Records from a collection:
---+---
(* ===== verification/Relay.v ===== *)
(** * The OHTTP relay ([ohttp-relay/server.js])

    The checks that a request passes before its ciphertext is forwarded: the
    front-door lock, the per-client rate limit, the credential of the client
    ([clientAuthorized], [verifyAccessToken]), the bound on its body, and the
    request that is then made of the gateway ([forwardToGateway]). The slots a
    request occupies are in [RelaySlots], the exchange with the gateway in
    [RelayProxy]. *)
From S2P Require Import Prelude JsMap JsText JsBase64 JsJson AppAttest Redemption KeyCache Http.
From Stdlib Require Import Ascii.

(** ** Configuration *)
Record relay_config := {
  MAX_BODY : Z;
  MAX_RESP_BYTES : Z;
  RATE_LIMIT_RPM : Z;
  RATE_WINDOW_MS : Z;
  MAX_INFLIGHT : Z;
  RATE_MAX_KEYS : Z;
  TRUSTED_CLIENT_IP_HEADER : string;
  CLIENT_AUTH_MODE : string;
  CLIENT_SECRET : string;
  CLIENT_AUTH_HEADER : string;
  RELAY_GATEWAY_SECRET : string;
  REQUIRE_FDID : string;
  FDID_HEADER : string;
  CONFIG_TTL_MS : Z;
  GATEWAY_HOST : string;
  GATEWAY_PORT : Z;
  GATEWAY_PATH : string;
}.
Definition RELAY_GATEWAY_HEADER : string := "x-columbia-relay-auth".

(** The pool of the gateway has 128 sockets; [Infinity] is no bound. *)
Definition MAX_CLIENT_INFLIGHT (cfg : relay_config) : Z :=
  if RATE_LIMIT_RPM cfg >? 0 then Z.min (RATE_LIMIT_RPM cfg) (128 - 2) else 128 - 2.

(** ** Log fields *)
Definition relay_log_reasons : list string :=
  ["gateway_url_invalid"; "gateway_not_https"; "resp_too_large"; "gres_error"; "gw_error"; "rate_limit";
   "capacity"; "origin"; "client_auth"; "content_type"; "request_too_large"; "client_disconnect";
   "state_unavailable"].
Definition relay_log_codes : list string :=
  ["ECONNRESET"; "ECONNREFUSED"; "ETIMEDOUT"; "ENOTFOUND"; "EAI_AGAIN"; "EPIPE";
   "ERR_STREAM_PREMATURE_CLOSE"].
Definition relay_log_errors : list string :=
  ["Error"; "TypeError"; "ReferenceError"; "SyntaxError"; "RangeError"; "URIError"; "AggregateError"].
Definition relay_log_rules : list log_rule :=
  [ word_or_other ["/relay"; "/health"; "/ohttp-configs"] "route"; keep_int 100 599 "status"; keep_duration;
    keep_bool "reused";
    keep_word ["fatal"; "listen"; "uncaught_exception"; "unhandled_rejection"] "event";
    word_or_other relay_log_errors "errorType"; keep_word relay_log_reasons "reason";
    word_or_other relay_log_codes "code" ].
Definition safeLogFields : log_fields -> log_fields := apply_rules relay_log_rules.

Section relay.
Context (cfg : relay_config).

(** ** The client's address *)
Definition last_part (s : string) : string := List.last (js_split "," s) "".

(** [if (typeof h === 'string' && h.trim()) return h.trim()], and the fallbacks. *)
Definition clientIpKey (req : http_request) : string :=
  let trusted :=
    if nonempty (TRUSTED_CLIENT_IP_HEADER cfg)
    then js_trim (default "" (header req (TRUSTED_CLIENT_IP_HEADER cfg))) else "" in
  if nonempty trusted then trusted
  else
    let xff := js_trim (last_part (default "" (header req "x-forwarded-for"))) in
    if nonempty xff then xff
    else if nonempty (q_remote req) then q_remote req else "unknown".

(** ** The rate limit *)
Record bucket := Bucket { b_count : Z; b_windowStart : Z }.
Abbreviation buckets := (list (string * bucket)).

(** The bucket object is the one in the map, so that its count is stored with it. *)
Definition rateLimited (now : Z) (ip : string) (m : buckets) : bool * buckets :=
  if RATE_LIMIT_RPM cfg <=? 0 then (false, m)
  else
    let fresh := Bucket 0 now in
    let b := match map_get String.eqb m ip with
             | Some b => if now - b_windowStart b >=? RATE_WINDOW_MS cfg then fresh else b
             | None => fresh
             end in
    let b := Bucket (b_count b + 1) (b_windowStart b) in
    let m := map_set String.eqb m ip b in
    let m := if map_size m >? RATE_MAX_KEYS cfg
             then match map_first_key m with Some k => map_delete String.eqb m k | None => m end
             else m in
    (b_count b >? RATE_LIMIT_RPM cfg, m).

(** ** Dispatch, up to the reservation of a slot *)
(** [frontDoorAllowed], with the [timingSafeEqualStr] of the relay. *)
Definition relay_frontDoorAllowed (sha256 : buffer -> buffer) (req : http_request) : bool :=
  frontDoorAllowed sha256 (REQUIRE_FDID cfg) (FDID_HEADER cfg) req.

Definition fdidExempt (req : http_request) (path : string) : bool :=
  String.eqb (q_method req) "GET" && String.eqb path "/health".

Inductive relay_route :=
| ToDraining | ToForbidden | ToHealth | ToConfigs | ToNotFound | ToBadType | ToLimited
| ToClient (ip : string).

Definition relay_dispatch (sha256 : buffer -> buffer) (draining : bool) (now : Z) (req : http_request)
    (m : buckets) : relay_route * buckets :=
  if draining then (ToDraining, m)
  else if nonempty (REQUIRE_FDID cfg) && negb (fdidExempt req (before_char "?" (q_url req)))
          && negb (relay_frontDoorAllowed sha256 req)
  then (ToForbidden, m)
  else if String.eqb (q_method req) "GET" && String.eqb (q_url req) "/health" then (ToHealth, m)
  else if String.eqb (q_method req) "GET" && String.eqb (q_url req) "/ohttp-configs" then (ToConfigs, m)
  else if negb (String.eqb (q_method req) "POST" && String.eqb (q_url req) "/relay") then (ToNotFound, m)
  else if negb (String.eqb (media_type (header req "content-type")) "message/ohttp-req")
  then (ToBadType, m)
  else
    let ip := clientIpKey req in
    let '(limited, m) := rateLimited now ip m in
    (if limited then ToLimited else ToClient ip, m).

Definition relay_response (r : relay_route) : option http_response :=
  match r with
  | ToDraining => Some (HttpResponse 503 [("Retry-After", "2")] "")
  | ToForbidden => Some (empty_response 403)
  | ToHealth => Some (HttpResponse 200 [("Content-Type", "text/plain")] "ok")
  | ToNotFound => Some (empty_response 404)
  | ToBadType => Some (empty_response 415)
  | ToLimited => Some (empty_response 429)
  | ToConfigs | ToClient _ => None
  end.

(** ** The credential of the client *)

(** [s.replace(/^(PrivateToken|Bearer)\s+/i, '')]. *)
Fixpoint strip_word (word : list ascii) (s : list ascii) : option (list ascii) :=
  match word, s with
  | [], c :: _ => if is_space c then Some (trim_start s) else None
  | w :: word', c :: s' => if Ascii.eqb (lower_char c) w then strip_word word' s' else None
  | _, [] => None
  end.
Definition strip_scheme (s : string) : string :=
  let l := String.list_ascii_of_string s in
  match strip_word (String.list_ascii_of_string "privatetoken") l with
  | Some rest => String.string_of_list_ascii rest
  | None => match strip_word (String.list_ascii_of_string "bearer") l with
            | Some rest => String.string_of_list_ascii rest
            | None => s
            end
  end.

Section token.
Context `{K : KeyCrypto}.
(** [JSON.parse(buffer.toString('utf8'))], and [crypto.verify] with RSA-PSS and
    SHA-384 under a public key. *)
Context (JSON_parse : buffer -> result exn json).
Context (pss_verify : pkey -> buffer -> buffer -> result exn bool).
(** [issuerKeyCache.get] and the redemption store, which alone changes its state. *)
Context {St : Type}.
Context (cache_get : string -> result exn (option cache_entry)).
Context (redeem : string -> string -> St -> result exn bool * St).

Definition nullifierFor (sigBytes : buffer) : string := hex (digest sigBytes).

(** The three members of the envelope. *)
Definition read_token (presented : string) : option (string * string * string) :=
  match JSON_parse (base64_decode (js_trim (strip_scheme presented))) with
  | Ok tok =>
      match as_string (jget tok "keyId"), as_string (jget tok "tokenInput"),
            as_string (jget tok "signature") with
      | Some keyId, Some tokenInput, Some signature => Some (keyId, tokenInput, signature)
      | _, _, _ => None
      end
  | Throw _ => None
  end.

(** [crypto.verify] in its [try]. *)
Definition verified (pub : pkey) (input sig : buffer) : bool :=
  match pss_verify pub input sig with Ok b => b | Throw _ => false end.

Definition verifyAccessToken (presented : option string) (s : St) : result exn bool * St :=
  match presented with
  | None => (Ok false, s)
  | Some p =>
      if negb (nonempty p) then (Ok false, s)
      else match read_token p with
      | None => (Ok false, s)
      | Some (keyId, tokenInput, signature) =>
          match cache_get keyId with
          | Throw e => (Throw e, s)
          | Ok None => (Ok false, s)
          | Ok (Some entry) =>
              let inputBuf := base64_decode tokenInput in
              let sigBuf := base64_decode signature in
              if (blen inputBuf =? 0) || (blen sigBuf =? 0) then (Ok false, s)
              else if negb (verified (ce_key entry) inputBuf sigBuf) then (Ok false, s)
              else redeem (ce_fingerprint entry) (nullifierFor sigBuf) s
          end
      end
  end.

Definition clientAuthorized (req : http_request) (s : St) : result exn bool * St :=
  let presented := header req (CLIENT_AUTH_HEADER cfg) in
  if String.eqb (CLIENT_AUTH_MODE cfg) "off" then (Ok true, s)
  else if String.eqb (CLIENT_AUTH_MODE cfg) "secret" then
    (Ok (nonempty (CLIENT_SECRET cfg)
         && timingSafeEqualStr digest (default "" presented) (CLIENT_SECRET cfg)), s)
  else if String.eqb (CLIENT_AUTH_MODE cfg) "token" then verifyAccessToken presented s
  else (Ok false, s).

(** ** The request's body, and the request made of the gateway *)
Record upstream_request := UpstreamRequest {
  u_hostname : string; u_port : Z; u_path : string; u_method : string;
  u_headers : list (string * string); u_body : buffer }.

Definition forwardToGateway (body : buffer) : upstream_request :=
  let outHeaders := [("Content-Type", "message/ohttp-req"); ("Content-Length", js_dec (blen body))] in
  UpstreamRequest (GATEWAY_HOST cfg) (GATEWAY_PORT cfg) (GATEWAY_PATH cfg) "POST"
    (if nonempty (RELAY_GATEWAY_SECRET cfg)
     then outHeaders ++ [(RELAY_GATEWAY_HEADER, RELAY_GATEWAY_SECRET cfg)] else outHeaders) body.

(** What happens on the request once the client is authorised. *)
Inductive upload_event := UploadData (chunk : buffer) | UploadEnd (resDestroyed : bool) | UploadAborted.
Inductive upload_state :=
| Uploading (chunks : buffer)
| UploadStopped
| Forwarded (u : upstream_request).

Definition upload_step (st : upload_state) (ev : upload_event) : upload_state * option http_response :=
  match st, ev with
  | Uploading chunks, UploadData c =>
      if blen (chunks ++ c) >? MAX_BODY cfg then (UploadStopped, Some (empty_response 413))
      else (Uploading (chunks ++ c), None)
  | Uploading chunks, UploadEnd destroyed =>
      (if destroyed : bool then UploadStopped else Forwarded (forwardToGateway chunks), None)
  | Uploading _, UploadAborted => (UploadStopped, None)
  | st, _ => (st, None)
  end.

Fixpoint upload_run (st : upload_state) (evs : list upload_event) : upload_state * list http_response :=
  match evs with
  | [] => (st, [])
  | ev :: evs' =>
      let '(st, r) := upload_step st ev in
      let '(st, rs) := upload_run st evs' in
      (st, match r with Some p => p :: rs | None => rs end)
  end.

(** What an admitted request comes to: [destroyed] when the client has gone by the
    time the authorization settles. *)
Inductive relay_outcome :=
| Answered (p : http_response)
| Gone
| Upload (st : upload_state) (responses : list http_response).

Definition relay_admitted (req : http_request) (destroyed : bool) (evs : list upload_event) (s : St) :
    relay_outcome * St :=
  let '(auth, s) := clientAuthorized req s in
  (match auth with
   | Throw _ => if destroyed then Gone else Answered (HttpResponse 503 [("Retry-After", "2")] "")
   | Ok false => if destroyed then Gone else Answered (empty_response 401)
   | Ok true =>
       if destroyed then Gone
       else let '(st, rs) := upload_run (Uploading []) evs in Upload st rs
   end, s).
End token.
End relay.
---+---
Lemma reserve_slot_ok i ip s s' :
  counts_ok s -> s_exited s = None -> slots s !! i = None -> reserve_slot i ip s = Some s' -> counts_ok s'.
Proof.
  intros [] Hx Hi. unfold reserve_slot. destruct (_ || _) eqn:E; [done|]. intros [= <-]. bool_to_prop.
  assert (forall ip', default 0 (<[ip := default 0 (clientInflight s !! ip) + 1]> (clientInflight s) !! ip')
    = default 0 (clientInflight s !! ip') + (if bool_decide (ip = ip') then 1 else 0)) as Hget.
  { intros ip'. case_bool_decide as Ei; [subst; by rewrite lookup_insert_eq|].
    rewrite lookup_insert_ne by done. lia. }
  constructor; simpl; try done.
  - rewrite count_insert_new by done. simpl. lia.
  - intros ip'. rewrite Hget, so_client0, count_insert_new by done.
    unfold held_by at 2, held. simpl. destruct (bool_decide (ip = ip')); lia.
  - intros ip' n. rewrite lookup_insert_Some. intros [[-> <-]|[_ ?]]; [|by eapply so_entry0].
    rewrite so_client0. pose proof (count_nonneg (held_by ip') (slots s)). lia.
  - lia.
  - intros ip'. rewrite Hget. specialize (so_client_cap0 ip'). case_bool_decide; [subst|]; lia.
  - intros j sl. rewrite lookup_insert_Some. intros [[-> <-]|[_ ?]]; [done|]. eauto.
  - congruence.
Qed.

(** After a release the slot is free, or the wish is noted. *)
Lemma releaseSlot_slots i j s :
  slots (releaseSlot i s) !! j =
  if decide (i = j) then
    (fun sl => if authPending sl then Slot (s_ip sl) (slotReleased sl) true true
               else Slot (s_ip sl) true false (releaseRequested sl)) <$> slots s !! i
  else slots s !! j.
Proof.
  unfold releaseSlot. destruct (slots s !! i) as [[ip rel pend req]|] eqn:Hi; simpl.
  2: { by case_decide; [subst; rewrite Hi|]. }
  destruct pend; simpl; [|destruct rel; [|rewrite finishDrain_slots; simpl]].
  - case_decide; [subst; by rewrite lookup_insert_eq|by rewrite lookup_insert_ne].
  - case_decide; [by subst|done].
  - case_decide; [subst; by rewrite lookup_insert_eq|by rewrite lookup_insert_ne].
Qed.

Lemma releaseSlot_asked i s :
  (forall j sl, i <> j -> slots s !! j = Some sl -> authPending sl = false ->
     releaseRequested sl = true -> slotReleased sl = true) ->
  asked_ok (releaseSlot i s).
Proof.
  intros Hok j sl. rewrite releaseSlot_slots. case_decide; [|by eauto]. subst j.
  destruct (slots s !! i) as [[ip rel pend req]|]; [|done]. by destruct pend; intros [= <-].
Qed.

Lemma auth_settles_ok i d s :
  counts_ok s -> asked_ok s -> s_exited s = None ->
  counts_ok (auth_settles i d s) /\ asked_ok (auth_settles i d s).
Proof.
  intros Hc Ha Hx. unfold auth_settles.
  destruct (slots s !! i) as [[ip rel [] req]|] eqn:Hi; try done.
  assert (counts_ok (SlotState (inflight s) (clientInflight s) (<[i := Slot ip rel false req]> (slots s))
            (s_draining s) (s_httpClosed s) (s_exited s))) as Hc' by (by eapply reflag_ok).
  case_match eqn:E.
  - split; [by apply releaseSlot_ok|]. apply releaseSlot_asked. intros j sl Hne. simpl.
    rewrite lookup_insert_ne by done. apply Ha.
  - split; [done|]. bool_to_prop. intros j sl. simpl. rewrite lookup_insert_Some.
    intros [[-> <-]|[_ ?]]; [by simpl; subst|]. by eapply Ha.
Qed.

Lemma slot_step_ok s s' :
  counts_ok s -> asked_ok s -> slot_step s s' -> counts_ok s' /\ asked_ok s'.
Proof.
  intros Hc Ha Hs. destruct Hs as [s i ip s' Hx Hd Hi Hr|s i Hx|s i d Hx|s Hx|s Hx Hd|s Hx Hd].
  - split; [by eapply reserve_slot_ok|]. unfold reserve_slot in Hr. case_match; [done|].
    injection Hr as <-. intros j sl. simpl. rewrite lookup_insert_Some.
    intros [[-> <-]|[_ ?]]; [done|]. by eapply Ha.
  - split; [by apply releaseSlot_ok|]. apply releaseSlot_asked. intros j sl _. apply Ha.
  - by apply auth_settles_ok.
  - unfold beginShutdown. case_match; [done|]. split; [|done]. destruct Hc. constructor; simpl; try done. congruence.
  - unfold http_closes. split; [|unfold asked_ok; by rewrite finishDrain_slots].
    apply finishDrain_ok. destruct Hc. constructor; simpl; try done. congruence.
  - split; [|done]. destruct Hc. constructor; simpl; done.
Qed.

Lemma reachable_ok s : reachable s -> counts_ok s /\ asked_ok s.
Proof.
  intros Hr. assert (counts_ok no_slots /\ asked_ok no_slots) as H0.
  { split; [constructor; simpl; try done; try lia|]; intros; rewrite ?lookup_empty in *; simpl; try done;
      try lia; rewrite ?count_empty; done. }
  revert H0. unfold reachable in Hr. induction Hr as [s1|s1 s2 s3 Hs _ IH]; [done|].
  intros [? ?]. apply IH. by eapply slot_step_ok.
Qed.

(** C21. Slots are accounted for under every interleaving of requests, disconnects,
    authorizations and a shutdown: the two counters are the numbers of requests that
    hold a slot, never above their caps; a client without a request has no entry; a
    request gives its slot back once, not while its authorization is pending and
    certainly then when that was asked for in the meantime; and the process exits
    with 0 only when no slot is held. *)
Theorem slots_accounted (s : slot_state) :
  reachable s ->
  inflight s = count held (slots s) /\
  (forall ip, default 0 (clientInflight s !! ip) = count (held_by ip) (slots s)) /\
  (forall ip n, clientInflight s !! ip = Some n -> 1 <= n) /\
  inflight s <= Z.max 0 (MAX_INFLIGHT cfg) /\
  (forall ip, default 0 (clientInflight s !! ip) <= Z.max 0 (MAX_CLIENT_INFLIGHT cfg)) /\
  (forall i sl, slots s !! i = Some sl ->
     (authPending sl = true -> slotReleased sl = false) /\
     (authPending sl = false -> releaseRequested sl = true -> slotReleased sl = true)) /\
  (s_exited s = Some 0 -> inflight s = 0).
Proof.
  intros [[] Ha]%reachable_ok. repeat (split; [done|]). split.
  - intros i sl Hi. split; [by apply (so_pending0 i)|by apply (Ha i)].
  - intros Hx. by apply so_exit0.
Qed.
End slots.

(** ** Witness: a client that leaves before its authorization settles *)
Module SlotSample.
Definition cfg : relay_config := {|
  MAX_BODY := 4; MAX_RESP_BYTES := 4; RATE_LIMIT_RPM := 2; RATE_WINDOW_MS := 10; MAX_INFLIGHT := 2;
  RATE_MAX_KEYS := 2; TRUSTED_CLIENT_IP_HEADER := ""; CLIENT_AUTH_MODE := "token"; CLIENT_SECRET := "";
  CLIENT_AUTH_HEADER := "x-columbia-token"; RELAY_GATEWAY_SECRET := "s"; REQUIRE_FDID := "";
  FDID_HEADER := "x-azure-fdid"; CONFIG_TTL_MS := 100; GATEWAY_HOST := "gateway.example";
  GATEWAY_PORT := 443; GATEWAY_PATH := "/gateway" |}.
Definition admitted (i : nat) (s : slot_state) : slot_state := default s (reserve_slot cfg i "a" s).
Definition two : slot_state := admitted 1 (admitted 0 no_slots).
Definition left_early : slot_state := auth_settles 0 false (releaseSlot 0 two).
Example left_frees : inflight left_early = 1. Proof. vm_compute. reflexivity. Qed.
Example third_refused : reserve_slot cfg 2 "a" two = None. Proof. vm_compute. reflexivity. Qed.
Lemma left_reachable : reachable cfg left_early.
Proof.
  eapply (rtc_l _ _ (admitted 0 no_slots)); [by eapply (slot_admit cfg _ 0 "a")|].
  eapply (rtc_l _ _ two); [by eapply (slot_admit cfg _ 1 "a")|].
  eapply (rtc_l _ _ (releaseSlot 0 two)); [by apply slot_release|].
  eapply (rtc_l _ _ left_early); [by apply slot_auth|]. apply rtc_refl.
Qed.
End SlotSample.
---+---
- [ASSIGNED TASK]: Which of the lines above hold the string "reflexivity"? Copy each one.

- [REPLY TO THE TASK]:
Example left_frees : inflight left_early = 1. Proof. vm_compute. reflexivity. Qed.
Example third_refused : reserve_slot cfg 2 "a" two = None. Proof. vm_compute. reflexivity. Qed.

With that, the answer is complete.